DIRECTIONS FOR THIS TASK –
Only one stretch of the data below is wanted: the lines from the one with "question_text q <>" through the one with "destruct Hin as [Hin|[<-|[]]];", repeated exactly.

DATASET RECORDS –

**********

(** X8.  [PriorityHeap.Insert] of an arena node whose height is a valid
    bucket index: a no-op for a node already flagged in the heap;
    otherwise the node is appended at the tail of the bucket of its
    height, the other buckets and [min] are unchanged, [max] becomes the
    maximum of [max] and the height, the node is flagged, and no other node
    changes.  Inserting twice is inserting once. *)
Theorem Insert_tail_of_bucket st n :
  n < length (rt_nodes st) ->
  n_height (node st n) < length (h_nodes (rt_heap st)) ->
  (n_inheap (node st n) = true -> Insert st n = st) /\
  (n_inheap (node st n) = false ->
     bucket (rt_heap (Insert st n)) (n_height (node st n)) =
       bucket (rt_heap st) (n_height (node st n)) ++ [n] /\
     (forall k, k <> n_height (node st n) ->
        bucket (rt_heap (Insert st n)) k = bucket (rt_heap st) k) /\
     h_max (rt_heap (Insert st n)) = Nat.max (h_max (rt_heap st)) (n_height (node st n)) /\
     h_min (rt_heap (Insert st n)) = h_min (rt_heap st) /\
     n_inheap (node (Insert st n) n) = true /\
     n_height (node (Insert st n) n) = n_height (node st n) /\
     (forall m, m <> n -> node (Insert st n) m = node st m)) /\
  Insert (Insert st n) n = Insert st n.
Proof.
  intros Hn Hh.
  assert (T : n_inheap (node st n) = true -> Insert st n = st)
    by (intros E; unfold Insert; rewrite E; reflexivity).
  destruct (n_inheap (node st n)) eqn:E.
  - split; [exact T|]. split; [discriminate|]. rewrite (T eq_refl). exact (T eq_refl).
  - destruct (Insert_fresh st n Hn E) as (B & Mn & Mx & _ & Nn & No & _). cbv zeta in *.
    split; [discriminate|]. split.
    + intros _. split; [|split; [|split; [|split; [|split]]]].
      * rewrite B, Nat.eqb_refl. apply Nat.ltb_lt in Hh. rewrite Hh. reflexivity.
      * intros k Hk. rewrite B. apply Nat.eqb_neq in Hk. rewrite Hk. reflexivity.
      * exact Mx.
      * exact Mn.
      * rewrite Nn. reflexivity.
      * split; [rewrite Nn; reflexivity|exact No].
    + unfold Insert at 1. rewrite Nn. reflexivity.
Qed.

**********

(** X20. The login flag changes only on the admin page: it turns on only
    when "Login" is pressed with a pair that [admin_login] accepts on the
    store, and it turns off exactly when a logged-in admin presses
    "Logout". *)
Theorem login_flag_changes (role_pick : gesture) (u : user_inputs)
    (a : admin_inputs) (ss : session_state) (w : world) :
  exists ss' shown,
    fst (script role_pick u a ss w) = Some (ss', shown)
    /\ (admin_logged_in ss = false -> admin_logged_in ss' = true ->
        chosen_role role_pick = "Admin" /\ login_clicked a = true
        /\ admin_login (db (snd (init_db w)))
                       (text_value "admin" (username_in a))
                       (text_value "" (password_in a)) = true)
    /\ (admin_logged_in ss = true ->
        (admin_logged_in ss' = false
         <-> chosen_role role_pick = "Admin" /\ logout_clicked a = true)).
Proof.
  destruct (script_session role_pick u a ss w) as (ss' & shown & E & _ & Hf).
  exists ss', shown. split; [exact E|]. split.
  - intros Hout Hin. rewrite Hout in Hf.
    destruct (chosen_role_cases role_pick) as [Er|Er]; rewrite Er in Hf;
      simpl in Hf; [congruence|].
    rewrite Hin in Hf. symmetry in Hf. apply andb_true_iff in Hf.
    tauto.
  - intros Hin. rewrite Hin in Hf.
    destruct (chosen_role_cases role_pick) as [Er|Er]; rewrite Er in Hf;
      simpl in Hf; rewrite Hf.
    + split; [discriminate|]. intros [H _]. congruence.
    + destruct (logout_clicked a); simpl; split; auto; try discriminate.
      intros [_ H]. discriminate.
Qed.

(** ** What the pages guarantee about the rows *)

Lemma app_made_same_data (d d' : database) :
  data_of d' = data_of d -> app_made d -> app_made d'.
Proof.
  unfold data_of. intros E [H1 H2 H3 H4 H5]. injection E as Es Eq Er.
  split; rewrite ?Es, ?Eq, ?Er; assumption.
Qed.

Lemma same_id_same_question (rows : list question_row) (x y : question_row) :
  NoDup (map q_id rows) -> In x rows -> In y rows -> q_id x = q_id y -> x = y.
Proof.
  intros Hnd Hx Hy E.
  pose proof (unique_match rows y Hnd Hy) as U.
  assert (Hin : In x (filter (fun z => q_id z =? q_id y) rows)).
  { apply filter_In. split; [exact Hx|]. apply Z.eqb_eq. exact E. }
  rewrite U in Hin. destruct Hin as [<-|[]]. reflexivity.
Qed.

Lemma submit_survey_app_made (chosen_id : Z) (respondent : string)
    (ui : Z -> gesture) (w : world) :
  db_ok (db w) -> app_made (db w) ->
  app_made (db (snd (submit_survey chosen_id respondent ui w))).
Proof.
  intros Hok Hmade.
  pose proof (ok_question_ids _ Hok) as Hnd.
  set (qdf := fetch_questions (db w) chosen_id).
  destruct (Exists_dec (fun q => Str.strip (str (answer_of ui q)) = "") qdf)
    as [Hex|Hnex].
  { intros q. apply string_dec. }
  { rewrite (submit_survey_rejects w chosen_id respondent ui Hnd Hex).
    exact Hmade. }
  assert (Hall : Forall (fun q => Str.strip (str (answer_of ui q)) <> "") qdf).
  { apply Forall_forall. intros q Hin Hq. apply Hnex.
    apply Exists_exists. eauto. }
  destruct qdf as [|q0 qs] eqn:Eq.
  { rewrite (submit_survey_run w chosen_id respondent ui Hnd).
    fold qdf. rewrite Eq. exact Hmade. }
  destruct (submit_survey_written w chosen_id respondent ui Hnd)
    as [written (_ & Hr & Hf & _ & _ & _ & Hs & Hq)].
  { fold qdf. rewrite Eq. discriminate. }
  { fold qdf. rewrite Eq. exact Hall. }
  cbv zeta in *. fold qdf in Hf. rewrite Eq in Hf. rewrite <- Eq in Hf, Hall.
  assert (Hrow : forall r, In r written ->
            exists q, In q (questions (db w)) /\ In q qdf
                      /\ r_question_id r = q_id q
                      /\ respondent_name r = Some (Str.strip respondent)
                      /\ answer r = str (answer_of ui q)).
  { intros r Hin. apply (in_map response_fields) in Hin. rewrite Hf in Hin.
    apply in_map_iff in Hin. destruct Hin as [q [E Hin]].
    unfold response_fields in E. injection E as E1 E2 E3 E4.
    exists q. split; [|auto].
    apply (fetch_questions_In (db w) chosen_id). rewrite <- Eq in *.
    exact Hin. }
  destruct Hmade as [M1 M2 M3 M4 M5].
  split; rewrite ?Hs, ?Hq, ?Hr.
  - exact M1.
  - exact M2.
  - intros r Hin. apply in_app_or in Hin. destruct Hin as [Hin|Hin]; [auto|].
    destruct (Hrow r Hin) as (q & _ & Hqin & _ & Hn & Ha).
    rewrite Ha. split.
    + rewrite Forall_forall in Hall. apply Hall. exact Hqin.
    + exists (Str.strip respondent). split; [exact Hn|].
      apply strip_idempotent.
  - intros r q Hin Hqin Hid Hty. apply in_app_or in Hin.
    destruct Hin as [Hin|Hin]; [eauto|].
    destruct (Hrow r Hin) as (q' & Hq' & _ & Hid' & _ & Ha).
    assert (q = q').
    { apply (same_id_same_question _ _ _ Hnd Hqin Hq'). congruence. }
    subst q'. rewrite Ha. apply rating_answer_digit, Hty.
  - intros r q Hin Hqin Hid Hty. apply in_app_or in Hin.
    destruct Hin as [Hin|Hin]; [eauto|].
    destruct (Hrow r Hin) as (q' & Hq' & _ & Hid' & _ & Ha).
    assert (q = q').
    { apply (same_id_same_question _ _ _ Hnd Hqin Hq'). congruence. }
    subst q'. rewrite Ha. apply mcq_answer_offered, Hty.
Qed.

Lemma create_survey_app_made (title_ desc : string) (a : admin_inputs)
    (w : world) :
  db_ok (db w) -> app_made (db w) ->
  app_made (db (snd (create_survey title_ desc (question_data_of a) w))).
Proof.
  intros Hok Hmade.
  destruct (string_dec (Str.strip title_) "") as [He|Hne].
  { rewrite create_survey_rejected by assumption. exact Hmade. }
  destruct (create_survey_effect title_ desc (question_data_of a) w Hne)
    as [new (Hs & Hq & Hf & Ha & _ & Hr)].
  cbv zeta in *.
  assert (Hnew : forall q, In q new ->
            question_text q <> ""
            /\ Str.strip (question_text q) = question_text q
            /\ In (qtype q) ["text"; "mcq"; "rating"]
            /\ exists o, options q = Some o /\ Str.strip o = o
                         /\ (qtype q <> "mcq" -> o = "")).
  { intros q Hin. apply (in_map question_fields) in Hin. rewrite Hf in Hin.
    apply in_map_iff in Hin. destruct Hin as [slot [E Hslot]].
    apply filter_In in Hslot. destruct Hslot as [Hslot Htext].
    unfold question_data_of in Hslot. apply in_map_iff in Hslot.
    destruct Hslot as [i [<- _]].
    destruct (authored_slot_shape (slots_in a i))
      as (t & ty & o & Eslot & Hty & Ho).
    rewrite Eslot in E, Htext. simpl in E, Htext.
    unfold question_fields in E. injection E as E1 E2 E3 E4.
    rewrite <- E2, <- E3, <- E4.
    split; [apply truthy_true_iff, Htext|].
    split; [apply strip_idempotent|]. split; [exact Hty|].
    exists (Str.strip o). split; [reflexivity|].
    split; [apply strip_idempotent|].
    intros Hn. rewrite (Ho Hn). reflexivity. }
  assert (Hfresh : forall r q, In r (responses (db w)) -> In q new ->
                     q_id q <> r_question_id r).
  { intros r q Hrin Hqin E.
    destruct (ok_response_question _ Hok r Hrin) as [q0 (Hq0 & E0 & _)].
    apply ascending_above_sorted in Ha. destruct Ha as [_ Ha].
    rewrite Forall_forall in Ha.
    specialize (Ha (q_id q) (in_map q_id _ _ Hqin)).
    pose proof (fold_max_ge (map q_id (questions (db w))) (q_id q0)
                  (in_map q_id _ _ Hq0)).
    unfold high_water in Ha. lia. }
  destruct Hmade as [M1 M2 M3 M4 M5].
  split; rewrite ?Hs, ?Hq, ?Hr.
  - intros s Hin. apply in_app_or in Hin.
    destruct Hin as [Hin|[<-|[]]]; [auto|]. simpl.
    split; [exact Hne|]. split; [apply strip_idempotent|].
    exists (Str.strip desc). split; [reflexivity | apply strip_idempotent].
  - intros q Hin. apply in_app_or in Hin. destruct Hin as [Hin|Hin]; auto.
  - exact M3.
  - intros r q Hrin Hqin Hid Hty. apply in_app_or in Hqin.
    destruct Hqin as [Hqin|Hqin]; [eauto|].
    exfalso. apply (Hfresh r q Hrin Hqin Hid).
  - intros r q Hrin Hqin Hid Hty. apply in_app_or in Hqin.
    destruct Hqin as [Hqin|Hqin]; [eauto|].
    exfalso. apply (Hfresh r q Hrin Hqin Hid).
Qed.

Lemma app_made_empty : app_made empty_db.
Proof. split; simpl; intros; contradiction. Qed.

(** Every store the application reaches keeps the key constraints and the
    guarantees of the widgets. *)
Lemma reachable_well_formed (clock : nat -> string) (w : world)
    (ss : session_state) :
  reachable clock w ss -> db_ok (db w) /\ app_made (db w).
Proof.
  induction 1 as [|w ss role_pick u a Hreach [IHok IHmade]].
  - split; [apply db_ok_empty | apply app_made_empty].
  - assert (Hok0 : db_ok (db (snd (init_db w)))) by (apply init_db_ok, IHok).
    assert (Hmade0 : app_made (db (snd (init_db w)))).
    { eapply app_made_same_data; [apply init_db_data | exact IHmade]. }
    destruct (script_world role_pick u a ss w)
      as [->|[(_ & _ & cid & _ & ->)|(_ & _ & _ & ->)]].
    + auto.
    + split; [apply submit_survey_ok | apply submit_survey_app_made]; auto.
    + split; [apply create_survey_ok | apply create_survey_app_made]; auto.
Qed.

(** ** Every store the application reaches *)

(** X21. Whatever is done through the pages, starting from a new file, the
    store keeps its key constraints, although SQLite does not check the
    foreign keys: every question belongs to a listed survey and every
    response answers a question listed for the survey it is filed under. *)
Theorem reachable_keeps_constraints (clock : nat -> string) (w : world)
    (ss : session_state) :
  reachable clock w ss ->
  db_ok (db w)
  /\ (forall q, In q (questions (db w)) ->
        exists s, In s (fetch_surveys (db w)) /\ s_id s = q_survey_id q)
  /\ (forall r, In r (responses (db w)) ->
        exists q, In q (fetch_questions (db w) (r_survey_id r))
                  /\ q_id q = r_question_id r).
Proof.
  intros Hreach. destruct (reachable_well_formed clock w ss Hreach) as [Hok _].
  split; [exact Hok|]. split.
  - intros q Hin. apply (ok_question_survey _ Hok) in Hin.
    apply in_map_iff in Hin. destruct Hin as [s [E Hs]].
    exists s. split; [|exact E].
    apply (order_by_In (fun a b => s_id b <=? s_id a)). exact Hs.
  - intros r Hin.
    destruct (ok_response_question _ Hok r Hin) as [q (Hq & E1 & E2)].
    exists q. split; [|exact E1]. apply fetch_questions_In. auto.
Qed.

**********

RESPONSE BELOW –
            question_text q <> ""
            /\ Str.strip (question_text q) = question_text q
            /\ In (qtype q) ["text"; "mcq"; "rating"]
            /\ exists o, options q = Some o /\ Str.strip o = o
                         /\ (qtype q <> "mcq" -> o = "")).
  { intros q Hin. apply (in_map question_fields) in Hin. rewrite Hf in Hin.
    apply in_map_iff in Hin. destruct Hin as [slot [E Hslot]].
    apply filter_In in Hslot. destruct Hslot as [Hslot Htext].
    unfold question_data_of in Hslot. apply in_map_iff in Hslot.
    destruct Hslot as [i [<- _]].
    destruct (authored_slot_shape (slots_in a i))
      as (t & ty & o & Eslot & Hty & Ho).
    rewrite Eslot in E, Htext. simpl in E, Htext.
    unfold question_fields in E. injection E as E1 E2 E3 E4.
    rewrite <- E2, <- E3, <- E4.
    split; [apply truthy_true_iff, Htext|].
    split; [apply strip_idempotent|]. split; [exact Hty|].
    exists (Str.strip o). split; [reflexivity|].
    split; [apply strip_idempotent|].
    intros Hn. rewrite (Ho Hn). reflexivity. }
  assert (Hfresh : forall r q, In r (responses (db w)) -> In q new ->
                     q_id q <> r_question_id r).
  { intros r q Hrin Hqin E.
    destruct (ok_response_question _ Hok r Hrin) as [q0 (Hq0 & E0 & _)].
    apply ascending_above_sorted in Ha. destruct Ha as [_ Ha].
    rewrite Forall_forall in Ha.
    specialize (Ha (q_id q) (in_map q_id _ _ Hqin)).
    pose proof (fold_max_ge (map q_id (questions (db w))) (q_id q0)
                  (in_map q_id _ _ Hq0)).
    unfold high_water in Ha. lia. }
  destruct Hmade as [M1 M2 M3 M4 M5].
  split; rewrite ?Hs, ?Hq, ?Hr.
  - intros s Hin. apply in_app_or in Hin.
    destruct Hin as [Hin|[<-|[]]]; [auto|]. simpl.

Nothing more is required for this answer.